TASK BRIEF
Once you find the line with "else if d1 =? 1 then inr d2" in the entries below, return exactly every line from it through the line with "let* h := broadcast_dim".

ENTRIES SHOWN
--- START ---

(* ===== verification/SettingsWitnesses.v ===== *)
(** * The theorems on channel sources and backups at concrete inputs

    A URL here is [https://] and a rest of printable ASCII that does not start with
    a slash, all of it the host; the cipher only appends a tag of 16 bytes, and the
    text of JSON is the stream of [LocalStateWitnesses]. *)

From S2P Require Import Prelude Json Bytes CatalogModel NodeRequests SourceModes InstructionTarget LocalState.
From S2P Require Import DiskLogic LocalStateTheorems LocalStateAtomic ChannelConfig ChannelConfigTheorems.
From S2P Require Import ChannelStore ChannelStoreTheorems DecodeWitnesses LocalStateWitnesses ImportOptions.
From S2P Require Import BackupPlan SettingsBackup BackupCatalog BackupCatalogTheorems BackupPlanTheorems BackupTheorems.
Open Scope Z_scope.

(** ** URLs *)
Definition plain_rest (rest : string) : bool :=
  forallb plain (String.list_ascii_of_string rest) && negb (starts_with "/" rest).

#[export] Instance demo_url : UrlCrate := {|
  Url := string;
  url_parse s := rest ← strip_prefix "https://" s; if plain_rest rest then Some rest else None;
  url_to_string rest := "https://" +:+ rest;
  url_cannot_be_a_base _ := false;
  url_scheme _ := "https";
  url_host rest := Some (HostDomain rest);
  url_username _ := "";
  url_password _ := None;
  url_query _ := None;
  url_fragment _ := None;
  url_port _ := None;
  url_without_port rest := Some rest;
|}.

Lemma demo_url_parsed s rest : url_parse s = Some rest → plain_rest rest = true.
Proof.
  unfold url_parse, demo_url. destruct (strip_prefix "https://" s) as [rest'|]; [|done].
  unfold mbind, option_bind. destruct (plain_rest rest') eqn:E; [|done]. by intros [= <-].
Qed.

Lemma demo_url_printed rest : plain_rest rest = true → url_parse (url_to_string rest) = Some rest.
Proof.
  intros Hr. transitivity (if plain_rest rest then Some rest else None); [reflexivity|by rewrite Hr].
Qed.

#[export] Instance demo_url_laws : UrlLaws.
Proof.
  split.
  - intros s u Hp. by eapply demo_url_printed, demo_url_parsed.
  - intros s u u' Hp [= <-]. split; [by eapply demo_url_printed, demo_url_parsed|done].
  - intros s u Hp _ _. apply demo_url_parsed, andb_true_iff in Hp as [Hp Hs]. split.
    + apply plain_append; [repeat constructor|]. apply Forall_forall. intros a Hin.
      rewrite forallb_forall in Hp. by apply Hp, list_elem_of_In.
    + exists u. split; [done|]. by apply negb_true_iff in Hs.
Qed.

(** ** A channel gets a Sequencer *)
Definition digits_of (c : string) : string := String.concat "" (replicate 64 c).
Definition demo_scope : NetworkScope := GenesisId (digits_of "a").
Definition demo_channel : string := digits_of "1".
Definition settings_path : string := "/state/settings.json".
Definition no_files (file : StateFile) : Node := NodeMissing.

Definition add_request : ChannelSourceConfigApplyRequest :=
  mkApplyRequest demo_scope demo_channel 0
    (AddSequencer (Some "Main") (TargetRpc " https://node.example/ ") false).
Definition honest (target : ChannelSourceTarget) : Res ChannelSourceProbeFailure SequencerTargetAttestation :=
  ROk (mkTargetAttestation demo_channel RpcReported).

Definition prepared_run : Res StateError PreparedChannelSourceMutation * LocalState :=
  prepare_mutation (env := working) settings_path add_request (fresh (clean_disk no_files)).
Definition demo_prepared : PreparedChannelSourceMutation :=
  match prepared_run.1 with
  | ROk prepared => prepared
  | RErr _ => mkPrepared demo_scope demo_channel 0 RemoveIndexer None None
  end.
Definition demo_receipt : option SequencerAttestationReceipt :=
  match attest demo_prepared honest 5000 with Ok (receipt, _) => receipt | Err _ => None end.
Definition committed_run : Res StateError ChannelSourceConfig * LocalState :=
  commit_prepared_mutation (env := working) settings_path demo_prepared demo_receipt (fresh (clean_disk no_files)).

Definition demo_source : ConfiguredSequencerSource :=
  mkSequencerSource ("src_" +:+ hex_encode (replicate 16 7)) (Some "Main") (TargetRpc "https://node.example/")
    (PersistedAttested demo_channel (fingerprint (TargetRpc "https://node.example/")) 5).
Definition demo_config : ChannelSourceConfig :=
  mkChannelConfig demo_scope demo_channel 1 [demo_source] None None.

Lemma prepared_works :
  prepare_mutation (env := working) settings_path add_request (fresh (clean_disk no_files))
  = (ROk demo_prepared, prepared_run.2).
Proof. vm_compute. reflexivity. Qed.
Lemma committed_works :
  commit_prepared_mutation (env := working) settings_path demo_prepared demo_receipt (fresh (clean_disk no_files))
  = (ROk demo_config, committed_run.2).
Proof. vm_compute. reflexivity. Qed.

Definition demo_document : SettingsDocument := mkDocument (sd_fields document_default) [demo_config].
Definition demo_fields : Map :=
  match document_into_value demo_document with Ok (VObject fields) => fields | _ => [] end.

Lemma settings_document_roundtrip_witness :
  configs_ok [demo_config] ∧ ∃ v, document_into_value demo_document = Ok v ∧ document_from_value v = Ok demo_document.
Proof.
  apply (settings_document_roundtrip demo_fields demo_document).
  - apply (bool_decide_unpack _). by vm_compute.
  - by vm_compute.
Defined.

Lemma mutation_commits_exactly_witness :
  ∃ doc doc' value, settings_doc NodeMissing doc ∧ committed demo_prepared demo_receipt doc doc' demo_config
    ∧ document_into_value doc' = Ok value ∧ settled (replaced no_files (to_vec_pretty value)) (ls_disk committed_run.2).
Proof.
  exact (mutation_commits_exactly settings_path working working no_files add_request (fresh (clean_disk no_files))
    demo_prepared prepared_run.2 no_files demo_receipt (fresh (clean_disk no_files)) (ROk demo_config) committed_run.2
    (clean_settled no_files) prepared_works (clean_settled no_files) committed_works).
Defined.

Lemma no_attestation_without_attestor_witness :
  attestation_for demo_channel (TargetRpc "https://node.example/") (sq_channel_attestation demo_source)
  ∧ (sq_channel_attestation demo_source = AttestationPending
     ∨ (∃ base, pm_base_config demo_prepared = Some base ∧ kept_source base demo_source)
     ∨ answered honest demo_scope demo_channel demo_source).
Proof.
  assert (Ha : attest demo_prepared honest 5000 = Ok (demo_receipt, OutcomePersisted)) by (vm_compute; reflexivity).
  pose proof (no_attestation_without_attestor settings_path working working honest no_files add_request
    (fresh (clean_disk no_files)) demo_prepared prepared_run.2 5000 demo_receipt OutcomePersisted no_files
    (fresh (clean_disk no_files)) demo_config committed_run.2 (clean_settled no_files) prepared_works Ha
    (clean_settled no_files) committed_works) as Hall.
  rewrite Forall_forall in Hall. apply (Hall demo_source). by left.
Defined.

--- END ---
--- START ---

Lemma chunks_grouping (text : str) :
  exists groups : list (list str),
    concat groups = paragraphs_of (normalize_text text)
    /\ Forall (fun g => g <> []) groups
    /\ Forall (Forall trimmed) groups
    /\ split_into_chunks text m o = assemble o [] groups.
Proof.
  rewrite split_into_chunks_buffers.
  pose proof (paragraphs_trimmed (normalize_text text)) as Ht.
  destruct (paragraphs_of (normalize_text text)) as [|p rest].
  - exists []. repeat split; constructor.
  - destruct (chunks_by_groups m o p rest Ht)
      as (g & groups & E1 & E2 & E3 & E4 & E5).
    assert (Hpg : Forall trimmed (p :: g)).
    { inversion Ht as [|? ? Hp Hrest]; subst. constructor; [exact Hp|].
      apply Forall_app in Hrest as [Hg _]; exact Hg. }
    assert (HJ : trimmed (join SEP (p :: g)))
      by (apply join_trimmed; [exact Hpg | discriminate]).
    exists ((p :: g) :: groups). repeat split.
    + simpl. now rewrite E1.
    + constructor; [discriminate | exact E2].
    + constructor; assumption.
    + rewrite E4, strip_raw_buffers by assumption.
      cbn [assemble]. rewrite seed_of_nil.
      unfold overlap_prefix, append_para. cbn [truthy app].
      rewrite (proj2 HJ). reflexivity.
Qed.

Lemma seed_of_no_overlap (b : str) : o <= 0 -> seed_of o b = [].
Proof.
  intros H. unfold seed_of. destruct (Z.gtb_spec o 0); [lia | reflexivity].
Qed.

--- END ---
--- START ---

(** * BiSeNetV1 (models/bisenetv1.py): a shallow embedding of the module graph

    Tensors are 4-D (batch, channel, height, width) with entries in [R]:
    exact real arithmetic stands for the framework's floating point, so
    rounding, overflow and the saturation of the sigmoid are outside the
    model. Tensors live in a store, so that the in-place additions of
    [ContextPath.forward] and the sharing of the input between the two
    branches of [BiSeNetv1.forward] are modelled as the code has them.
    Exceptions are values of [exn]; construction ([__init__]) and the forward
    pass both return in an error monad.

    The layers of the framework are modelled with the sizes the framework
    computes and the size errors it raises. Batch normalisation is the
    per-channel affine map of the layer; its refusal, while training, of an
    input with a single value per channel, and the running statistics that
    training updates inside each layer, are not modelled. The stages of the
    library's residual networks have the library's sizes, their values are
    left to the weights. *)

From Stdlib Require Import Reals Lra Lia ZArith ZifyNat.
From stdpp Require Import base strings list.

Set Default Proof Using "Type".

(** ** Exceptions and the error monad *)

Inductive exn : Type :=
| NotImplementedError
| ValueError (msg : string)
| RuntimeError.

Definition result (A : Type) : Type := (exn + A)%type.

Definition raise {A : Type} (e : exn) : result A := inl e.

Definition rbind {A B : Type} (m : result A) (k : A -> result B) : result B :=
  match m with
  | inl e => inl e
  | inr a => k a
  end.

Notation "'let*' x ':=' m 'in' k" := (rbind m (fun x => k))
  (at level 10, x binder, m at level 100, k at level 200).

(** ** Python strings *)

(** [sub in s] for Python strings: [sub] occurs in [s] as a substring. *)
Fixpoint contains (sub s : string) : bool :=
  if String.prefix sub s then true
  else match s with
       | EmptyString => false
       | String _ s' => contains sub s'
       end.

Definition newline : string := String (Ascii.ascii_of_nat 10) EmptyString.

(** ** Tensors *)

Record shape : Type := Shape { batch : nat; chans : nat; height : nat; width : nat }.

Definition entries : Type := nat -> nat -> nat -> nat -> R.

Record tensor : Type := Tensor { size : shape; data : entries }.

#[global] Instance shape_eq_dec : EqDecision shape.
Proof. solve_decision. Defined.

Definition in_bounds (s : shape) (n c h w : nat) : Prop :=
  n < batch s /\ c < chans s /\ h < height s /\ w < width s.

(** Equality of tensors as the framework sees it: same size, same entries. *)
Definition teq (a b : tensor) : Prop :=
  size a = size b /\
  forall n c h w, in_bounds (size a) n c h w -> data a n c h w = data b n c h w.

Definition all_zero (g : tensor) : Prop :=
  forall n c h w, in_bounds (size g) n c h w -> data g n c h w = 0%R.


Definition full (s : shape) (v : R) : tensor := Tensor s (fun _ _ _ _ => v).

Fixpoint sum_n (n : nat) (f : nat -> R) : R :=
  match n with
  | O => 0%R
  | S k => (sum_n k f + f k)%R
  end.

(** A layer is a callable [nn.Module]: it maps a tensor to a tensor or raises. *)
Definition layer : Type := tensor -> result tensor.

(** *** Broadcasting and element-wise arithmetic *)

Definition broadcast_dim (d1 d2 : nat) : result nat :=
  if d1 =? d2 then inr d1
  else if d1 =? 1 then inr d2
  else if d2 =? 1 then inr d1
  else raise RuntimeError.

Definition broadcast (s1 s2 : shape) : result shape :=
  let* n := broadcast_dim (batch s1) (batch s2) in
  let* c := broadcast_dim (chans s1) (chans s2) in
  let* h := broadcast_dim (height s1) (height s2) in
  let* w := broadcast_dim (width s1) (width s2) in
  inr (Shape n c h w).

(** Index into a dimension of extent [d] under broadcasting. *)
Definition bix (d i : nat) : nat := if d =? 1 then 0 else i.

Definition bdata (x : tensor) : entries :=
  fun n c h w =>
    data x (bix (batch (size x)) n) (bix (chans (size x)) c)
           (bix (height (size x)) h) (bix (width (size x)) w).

--- END ---

TASK RESPONSE
  else if d1 =? 1 then inr d2
  else if d2 =? 1 then inr d1
  else raise RuntimeError.

Definition broadcast (s1 s2 : shape) : result shape :=
  let* n := broadcast_dim (batch s1) (batch s2) in
  let* c := broadcast_dim (chans s1) (chans s2) in
  let* h := broadcast_dim (height s1) (height s2) in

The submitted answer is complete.